The averments immediately following thereafter give particulars of the individual TCOs, indicating the items of work and costs involved.
[25] The pursuers' averments thereafter continue:-"The concept of TCOs was not part of the procedures contained in clause 7 of the Agreement for Lease. However, notwithstanding this, TCOs were treated by the parties as equivalent to the concept of PTVs under clause 7 of the Agreement for Lease. Said clause 7 was the only mechanism in terms of which the defender was entitled to instruct variations to the Developer's Works. At a meeting on 17th June 1999, attended by inter alios Mr Bergmann of Gleeds and Mr Butler of Perspective, Perspective accepted that the defender had a liability to the pursuer in respect of the additional work referable to the said TCOs which had been issued, although the level of that liability remained in dispute with Mr Butler proposing alternative cost figures for the work. In these circumstances the parties were adhering to the basic agreement contained in clause 7.6 of the Agreement for Lease, namely, that the pursuer would be reimbursed by the defender in respect of the costs associated with a PTV or its equivalent. At the meeting on 17th June 1999, Mr Bergmann of Gleeds again advised on behalf of the pursuer that the pursuer required the said TCOs to be signed before a variation order was issued to Kier under the Building Contract".
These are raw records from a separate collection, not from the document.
Lemma knobs_recorded adapters (m : gmap string string) a : a ∈ adapters ∨ m !! windowsForwardingKnob (Alias a) ∈ [Some "0"; Some "1"]%string →
  foldl (λ m a, <[windowsForwardingKnob (Alias a) := if Forwarding a then "1" else "0"]> m)%string m adapters
    !! windowsForwardingKnob (Alias a) ∈ [Some "0"; Some "1"]%string.
Proof.
  revert m. induction adapters as [|b adapters IH]; intros m Ha; simpl.
  { destruct Ha as [Ha|Ha]; [by apply not_elem_of_nil in Ha|done]. }
  apply IH. destruct (decide (windowsForwardingKnob (Alias b) = windowsForwardingKnob (Alias a))) as [E|E].
  - right. rewrite E, lookup_insert_eq. destruct (Forwarding b); set_solver.
  - destruct Ha as [[->|Ha]%elem_of_cons|Ha]; [done|by left|right]. by rewrite lookup_insert_ne.
Qed.

(** What an inventory says. *)
Lemma inventory_facts inv now : let f := facts_of_inventory inv now in
  facts_ok f ∧
  (∀ l, l ∈ Links f → Sysctl f !! windowsForwardingKnob (l_name l) ∈ [Some "0"; Some "1"]%string) ∧
  (∀ w, w ∈ Wireless f → ∃ phy, phy ∈ Phys f ∧ w_phy w = phy_name phy ∧ DeclaresAPWithStation phy = true) ∧
  (∀ phy, phy ∈ Phys f → ∃ w, w ∈ Wireless f ∧ w_phy w = phy_name phy) ∧
  (∀ w, w ∈ Wireless f → ∃ a, a ∈ Adapters inv ∧ is_radio a = true ∧ w_name w = Alias a).
Proof.
  cbn [facts_of_inventory Links Routes Wireless Phys Sysctl]. split_and!.
  - split; cbn [Links Routes].
    + intros l q (a & -> & Ha)%list_elem_of_fmap Hq. apply list_elem_of_omap in Hq as (s & _ & Hs).
      by apply ParsePrefix_ok in Hs as [_ ?].
    + intros r (d & -> & _)%list_elem_of_fmap. simpl. destruct (ParseAddr _) eqn:E; [by apply ParseAddr_ok in E|done].
  - intros l (a & -> & Ha)%list_elem_of_fmap. apply knobs_recorded. by left.
  - intros w (a & -> & Ha)%list_elem_of_fmap. exists (windowsPhy (windowsPhyName (Alias a))).
    split_and!; [by apply (list_elem_of_fmap_2 (λ a, windowsPhy (windowsPhyName (Alias a))))|done|by vm_compute].
  - intros phy (a & -> & Ha)%list_elem_of_fmap. exists (adapter_wireless a). split; [by apply list_elem_of_fmap_2|done].
  - intros w (a & -> & [Ha Hr]%elem_of_filterb)%list_elem_of_fmap. eauto.
Qed.

Section WindowsFacts.
Context {K : Type} `{Runner K}.

(** On Windows, whatever the inventory says, the facts have every address in
    range, the forwarding flag of every adapter, which is what its change is
    undone to, and a radio that can hold a connection and a hotspot at once for
    each Wi-Fi adapter. A plan's hotspot is then on such an adapter, one that
    exists, never on the adapter Mobile Hotspot itself serves on. *)
Theorem windows_hotspot_is_a_radio (knobs : list string) (now : Z) (k k' : K) (f : Facts) (servers : list Addr) (o : Options) (p : Plan) :
  windowsDetect knobs now k = (Ok f, k') →
  (∀ l, l ∈ Links f → l_name l ≠ ""%string) →
  facts_ok f ∧
  (∀ l, l ∈ Links f → Sysctl f !! windowsForwardingKnob (l_name l) ∈ [Some "0"; Some "1"]%string) ∧
  (PlanNetwork f servers o = Ok p → oPlatform (effective o) = PlatformWindows →
   HotspotIsVirtual (hot p) = false ∧
   ∃ inv a, f = facts_of_inventory inv now ∧ a ∈ Adapters inv ∧ is_radio a = true ∧ Hotspot (hot p) = Alias a).
Proof.
  unfold windowsDetect. intros Hd Hn. destruct (Run _ k) as [[r err] k1]. destruct err; [done|].
  destruct (ParseWindowsInventory _) as [inv|]; [|done]. injection Hd as <- <-.
  destruct (inventory_facts inv now) as (Hok & Hk & Hw & Hphy & Hradio). split_and!; [done..|]. intros Hp Hpl.
  assert (Hne : Forall (λ w, w_name w ≠ ""%string) (Wireless (facts_of_inventory inv now))).
  { apply Forall_forall. intros w (a & Ha & _ & ->)%Hradio. apply (Hn (adapter_link a)). by apply list_elem_of_fmap_2. }
  assert (Hh : HotspotIsVirtual (hot p) = false ∧ ∃ w, w ∈ Wireless (facts_of_inventory inv now) ∧ Hotspot (hot p) = w_name w).
  { destruct (plan_radio _ _ _ _ Hp) as (c & h0 & Hin & _ & Hacc & Hbr).
    destruct (candidate_station _ _ _ Hin) as (Hc & _ & Hst). destruct (candidate_iface _ _ _ Hin Hne (Hphy _ Hc)) as (Hi1 & _ & Hi3).
    apply acceptHotspot_inv in Hacc as (h1 & E1 & Eq & _). rewrite Hbr in E1. injection E1 as <-. injection Eq as Eh _ Ev _.
    rewrite Ev, Eh. unfold accept_branch, takeOver, beside_station in Hbr. rewrite Hpl, bool_decide_true in Hbr by done.
    repeat (destruct_match_in Hbr; try done); simplify_eq; simpl in *; breflect; try done; naive_solver. }
  destruct Hh as (Hv & w & Hin & E). split; [done|]. destruct (Hradio w Hin) as (a & Ha & Hr & Ea).
  exists inv, a. split_and!; [done..|]. by rewrite E.
Qed.

(** *** Readbacks *)

Lemma find_filter_none {A} (P Q : A → bool) l a : List.find P l = None → a ∈ List.filter Q l → P a = false.
Proof. intros Hf [Ha _]%elem_of_filterb. by apply (List.find_none _ _ Hf), list_elem_of_In. Qed.

(** The access point is read back exactly when an adapter of a fresh inventory
    carries the gateway and the first that does is up: no description of an
    adapter stands in for its address. *)
Theorem windows_access_point (p : Plan) (ssid : string) (k : K) :
  addr_valid (HotspotGateway p) = true → Hotspot (hot p) ≠ ""%string →
  fst (windowsAssertHotspotIsAccessPoint p ssid k) = Ok tt ↔
  ∃ why r k' inv a, Run (c_adapters why) k = ((r, None), k') ∧ ParseWindowsInventory (Stdout r) = Some inv ∧
    List.find (carries (HotspotGateway p)) (Adapters inv) = Some a ∧ a_Up a = true ∧
    why = "read back what the interface actually is, rather than trusting that a command to change it succeeded"%string.
Proof.
  intros Hg Hh. unfold windowsAssertHotspotIsAccessPoint, windowsHotspotAdapter.
  rewrite (proj2 (String.eqb_neq _ _) Hh). set (why := "read back what the interface actually is, rather than trusting that a command to change it succeeded"%string).
  destruct (Run (c_adapters why) k) as [[r err] k1] eqn:Er.
  assert (Hf : ∀ inv, match hotspot_adapter (HotspotGateway p) (Adapters inv) with
     | None => Err ErrNotAccessPoint
     | Some a => if negb (a_Up a) then Err ErrNotAccessPoint
                 else if carries (HotspotGateway p) a then Ok tt else Err ErrNotAccessPoint end = Ok tt ↔
     ∃ a, List.find (carries (HotspotGateway p)) (Adapters inv) = Some a ∧ a_Up a = true).
  { intros inv. unfold hotspot_adapter. rewrite Hg. destruct (List.find (carries _) _) as [a|] eqn:Ef.
    - apply List.find_some in Ef as [_ Hc]. destruct (a_Up a) eqn:Eu; cbn [negb].
      + rewrite Hc. split; [by exists a|done].
      + split; [done|]. intros (b & [= <-] & Hb). congruence.
    - split; [|by intros (b & ? & _)]. assert (Hnone : ∀ a, a ∈ List.filter WiFiDirect (Adapters inv) → carries (HotspotGateway p) a = false)
        by (intros a; by apply find_filter_none).
      destruct (List.find serves_now _) as [a|] eqn:Es.
      + apply List.find_some in Es as [Ha%list_elem_of_In _]. rewrite (Hnone a Ha). by destruct (negb _).
      + destruct (List.filter WiFiDirect _) as [|a l]; [done|]. simpl. rewrite (Hnone a) by left. by destruct (negb _). }
  split.
  - intros Hr. destruct err as [e|]; [done|]. destruct (ParseWindowsInventory (Stdout r)) as [inv|] eqn:Ei; [|done].
    apply Hf in Hr as (a & Ha & Hu). by exists why, r, k1, inv, a.
  - intros (why' & r' & k2 & inv & a & Hr & Hi & Ha & Hu & ->). fold why in Hr. rewrite Er in Hr. simplify_eq. rewrite Hi. apply Hf. eauto.
Qed.
End WindowsFacts.

Section MacReadback.
Context {K : Type} `{Runner K}.

(** On a Mac the access point is read back exactly when the bridge of Internet
    Sharing is listed, up, and carries the gateway. *)
Theorem mac_access_point (p : Plan) (ssid : string) (k : K) :
  Hotspot (hot p) ≠ ""%string →
  fst (darwinAssertHotspotIsAccessPoint p ssid k) = Ok tt ↔
  ∃ k' l q, darwinReadLink darwinSharingBridge k = (Ok (Some l), k') ∧ l_state l = "UP"%string ∧ q ∈ l_prefixes l ∧
    p_addr q = HotspotGateway p.
Proof.
  intros Hh. unfold darwinAssertHotspotIsAccessPoint. rewrite (proj2 (String.eqb_neq _ _) Hh).
  destruct (darwinReadLink _ k) as [[[l|]|e] k1]; simpl; [|naive_solver..].
  destruct (l_state l =? "UP")%string eqn:Eu; cbn [negb]; breflect; [|naive_solver].
  destruct (existsb _ _) eqn:Ee.
  - split; [intros _|done]. apply existsb_exists in Ee as (q & Hq%list_elem_of_In & Eq). breflect. by exists k1, l, q.
  - split; [done|]. intros (k' & l' & q & Hl & _ & Hq & Eq). simplify_eq. apply not_true_iff_false in Ee. destruct Ee.
    apply existsb_exists. exists q. split; [by apply list_elem_of_In|by apply bool_decide_eq_true].
Qed.
End MacReadback.

(** ** Versions of Windows *)

(** The appliance runs on a build exactly when it can point DNS at the tunnel,
    or when the build could not be read; a later build can do all an earlier one can. *)
Theorem windows_support (build : Z) :
  (CheckSupport (WindowsCapabilityFor build) = None ↔ build = 0 ∨ BuildModernTethering ≤ build) ∧
  (∀ later, 0 < build ≤ later → let c := WindowsCapabilityFor build in let c' := WindowsCapabilityFor later in
    implb (MobileHotspot c) (MobileHotspot c') && implb (AdapterChoice c) (AdapterChoice c') &&
    implb (BandChoice c) (BandChoice c') && implb (IdleTimeoutControl c) (IdleTimeoutControl c') &&
    implb (DNSPinning c) (DNSPinning c') && implb (DNSPinning c) (MobileHotspot c) = true).
Proof.
  unfold CheckSupport, capability_Usable, WindowsCapabilityFor, BuildMobileHotspot, BuildModernTethering. split.
  - destruct (build =? 0) eqn:E; breflect; [naive_solver|]. cbn [MobileHotspot DNSPinning].
    destruct (14393 <=? build) eqn:E1, (19041 <=? build) eqn:E2; breflect; cbn; split; intros; try done; try lia; auto.
  - intros later Hl. rewrite (proj2 (Z.eqb_neq build 0)), (proj2 (Z.eqb_neq later 0)) by lia.
    cbn [MobileHotspot AdapterChoice BandChoice IdleTimeoutControl DNSPinning].
    destruct (14393 <=? build) eqn:E1, (19041 <=? build) eqn:E2, (14393 <=? later) eqn:E3, (19041 <=? later) eqn:E4;
      breflect; try done; lia.
Qed.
"At tenant liaison meeting number 7, Perspective also confirmed that if it received a letter by 4th October 1999 confirming that Kier would not levy prolongation costs in respect of the proposed TCOs.... it would sign and return said TCOs to Gleeds by 4th October 1999. Given the said discussions regarding prolongation, it was recognised that the TCOs relating to the proposed change to the mechanical plant requirements included in the Cudd Bentley Scheme were likely to cause delay in the anticipated construction period of the Building Contract. They could not therefore strictly be regarded as 'Permitted Tenant' Variations' given the definition contained in clause 7.2(d) of the Agreement for Lease. At the site meeting on 30th September 1999, Kier confirmed to Gleeds that prolongation costs would not be levied by it if the proposed change to the Cudd Bentley Scheme were instructed by the pursuer in terms of the Building Contract by 4th October 1999. By letter dated 30 September 1999, Gleeds advised Perspective of Kier's confirmation. Thereafter, however, Perspective failed to issue signed TCOs in respect of the proposed change to the mechanical plant requirements included within the Cudd Bentley Scheme."
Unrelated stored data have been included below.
(* ===== verification/StateFacts.v ===== *)
(** * What the settings file guarantees *)

From S2P Require Import Prelude GoStrings Sha256 Netip Text Json JsonFacts GoTime JsonStruct Url StateError State.
From S2P Require Hello Password.

Local Open Scope Z_scope.

(** ** The file reads back *)

Definition int64 (z : Z) : Prop := - 2 ^ 63 ≤ z < 2 ^ 63.
(** A time a field with omitzero holds: the zero time is the zero value. *)
Definition stored_time (t : Time) : Prop := time_ok t ∧ (IsZero t = true → t = zero_time).

Definition quota_ok (q : Quota) : Prop := int64 (Upload q) ∧ int64 (Download q) ∧ int64 (Total q) ∧ int64 (Expire q).
Definition proxy_ok (p : ProxyConfig) : Prop :=
  Forall (λ s, ValidString s = true) [SpoofSNI p; Raw p; pScheme p; Label p; SubscriptionURL p] ∧
  int64 (Selected p) ∧ stored_time (AddedAt p) ∧ stored_time (RefreshedAt p) ∧ quota_ok (pQuota p).
Definition advanced_ok (a : Advanced) : Prop :=
  Forall (λ s, ValidString s = true) [InternetInterface a; HotspotInterface a; aBand a; aCountry a; aSubnet a; DNSMode a;
    OnTunnelDown a; ClientIPv6 a; aEngineLogLevel a] ∧ int64 (aChannel a).
Definition state_ok (s : State) : Prop :=
  int64 (Version s) ∧ proxy_ok (Proxy s) ∧
  Forall (λ s, ValidString s = true) [hSSID (Hotspot s); hPassphrase (Hotspot s); PasswordHash (Panel s)] ∧
  advanced_ok (sAdvanced s) ∧ time_ok (UpdatedAt s).

Lemma omit_text s : empty_text s = true → s = ""%string.
Proof. apply String.eqb_eq. Qed.
Lemma omit_false b : is_false b = true → b = false.
Proof. by destruct b. Qed.
Lemma omit_zero z : is_zero z = true → z = 0.
Proof. apply Z.eqb_eq. Qed.

(** One field after another, the omitted ones being already there. *)
Ltac omitted Ho :=
  lazymatch type of Ho with
  | never _ = true => discriminate Ho
  | empty_text _ = true => apply omit_text in Ho
  | is_false _ = true => apply omit_false in Ho
  | is_zero _ = true => apply omit_zero in Ho
  | IsZero _ = true => match goal with Hs : stored_time _ |- _ => apply (proj2 Hs) in Ho end
  end; rewrite Ho; reflexivity.
Ltac follow_fields n := follow_fields_by n ltac:(fun Ho => omitted Ho).

Lemma quota_faithful q : quota_ok q → faithful (struct_codec quota_fields false) 1 anything q.
Proof.
  intros (H1 & H2 & H3 & H4). apply faithful_struct; [distinct_names| |by exists zero_quota|].
  - intros old _. unfold quota_fields. follow_fields 0%nat. by destruct q.
  - unfold quota_fields. plain_fields.
Qed.

Lemma faithful_stored n t : stored_time t → faithful time_codec n anything t.
Proof. intros [Ht _]. by apply faithful_time. Qed.
#[local] Hint Resolve faithful_stored : faithful.

Lemma quota_deep n q : quota_ok q → faithful (struct_codec quota_fields false) (S n) anything q.
Proof. intros Hq. eapply faithful_mono; [|by apply quota_faithful]. lia. Qed.
#[local] Hint Resolve quota_deep : faithful.

Lemma proxy_faithful p : proxy_ok p → faithful (struct_codec proxy_fields false) 2 (λ old, old = zero_proxy) p.
Proof.
  intros (Hs & Hi & Ha & Hr & Hq). repeat (apply Forall_cons in Hs as [? Hs]).
  apply faithful_struct; [distinct_names| |by eexists|].
  - intros old ->. unfold proxy_fields. follow_fields 1%nat. by destruct p.
  - unfold proxy_fields. plain_fields.
Qed.

Lemma hotspot_faithful h : ValidString (hSSID h) = true → ValidString (hPassphrase h) = true →
  faithful (struct_codec hotspot_fields false) 2 (λ old, old = zero_hotspot) h.
Proof.
  intros H1 H2. apply faithful_struct; [distinct_names| |by eexists|].
  - intros old ->. unfold hotspot_fields. follow_fields 1%nat. by destruct h.
  - unfold hotspot_fields. plain_fields.
Qed.

Lemma panel_faithful p : ValidString (PasswordHash p) = true →
  faithful (struct_codec panel_fields false) 2 (λ old, old = zero_panel) p.
Proof.
  intros H1. apply faithful_struct; [distinct_names| |by eexists|].
  - intros old ->. unfold panel_fields. follow_fields 1%nat. by destruct p.
  - unfold panel_fields. plain_fields.
Qed.

Lemma advanced_faithful a : advanced_ok a → faithful (struct_codec advanced_fields false) 2 (λ old, old = zero_advanced) a.
Proof.
  intros (Hs & Hc). repeat (apply Forall_cons in Hs as [? Hs]). apply faithful_struct; [distinct_names| |by eexists|].
  - intros old ->. unfold advanced_fields. follow_fields 1%nat. by destruct a.
  - unfold advanced_fields. plain_fields.
Qed.
#[local] Hint Resolve proxy_faithful hotspot_faithful panel_faithful advanced_faithful : faithful.

Lemma state_faithful s : state_ok s → faithful state_codec 3 (λ old, old = decode_base) s.
Proof.
  intros (Hv & Hp & Hs & Ha & Ht). repeat (apply Forall_cons in Hs as [? Hs]). apply faithful_struct; [distinct_names| |by eexists|].
  - intros old ->. unfold state_fields. follow_fields 2%nat. by destruct s.
  - unfold state_fields. plain_fields.
Qed.

(** What Update writes is what Load decodes. *)
Lemma state_reads_back s : state_ok s → ∃ buf, encode_state s = Some buf ∧ decode_state buf = Some s.
Proof.
  intros Hs. destruct (state_faithful s Hs) as (j & Ej & Hp & Hd). exists (EncodeIndent j). unfold encode_state, decode_state. rewrite Ej.
  split; [done|]. rewrite (Unmarshal_EncodeIndent j 3 Hp) by (vm_compute; discriminate). cbn [mbind option_bind]. by apply Hd.
Qed.

(** ** Power cuts *)

(** What a power cut may leave of a disk: the target as it was in some version of
    the directory since the last flush, with its own bytes if they were flushed. *)
Definition crash_of (d c : Fs) : Prop :=
  fs_dir c = fs_dir d ∧
  ∃ v, v ∈ fs_now d :: fs_past d ∧
    match v !! FileName with
    | None => fs_now c !! FileName = None
    | Some f => ∃ b, fs_now c !! FileName = Some (MkFile b true (fmeta f)) ∧ (flushed f = true → b = data f)
    end.

(** The target's versions. *)
Definition targets (d : Fs) : list (option File) := (λ v : gmap string File, v !! FileName) <$> fs_now d :: fs_past d.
In December 1999 however matters appeared to have come to something of a head and this is treated by the pursuers in their averments in Condescendence 8.1.4:-
"On 2nd December 1999, at a site walk around, Mr Butler of Perspective indicated to Mr Jones of the pursuer that unless the Cudd Bentley Scheme was incorporated into the works, the defender would refuse to take occupation of the Cinema. At this point the pursuer considered itself to have been instructed to proceed with the incorporation of the Cudd Bentley Scheme into the works. There was an agreement between the parties that incorporation of the said variation would take place and the defender would reimburse the pursuer for the said incorporation. In addition, the pursuer consulted with Pearl, and it was confirmed, by Pearl's agent GVA Grimley, that the latter also wished the Cudd Bentley Scheme to be incorporated. Pearl thereby confirmed that the said variation was acceptable to it. In order to clarify exactly what the defender required, Gleeds consulted with Perspective. On 21st December 1999, Gleeds wrote to Perspective confirming the scope of the additional work instructed on 2nd December 1999. In particular, Gleeds confirmed which elements of additional work previously detailed in TCOs 1 to 11 together with further details contained in correspondence the defender required to be incorporated into the works."
It is averred by the pursuers that following that confirmation the appropriate instructions were issued to the Building Contractor and changes were then effected to the Developer's Works. On the pursuers' averments those changes were not minor. They involved, among other things, the redesign of the roof, the dismantling of previously installed steel work and the redesign and re-erection of steel works (see Cond. 8.1.5).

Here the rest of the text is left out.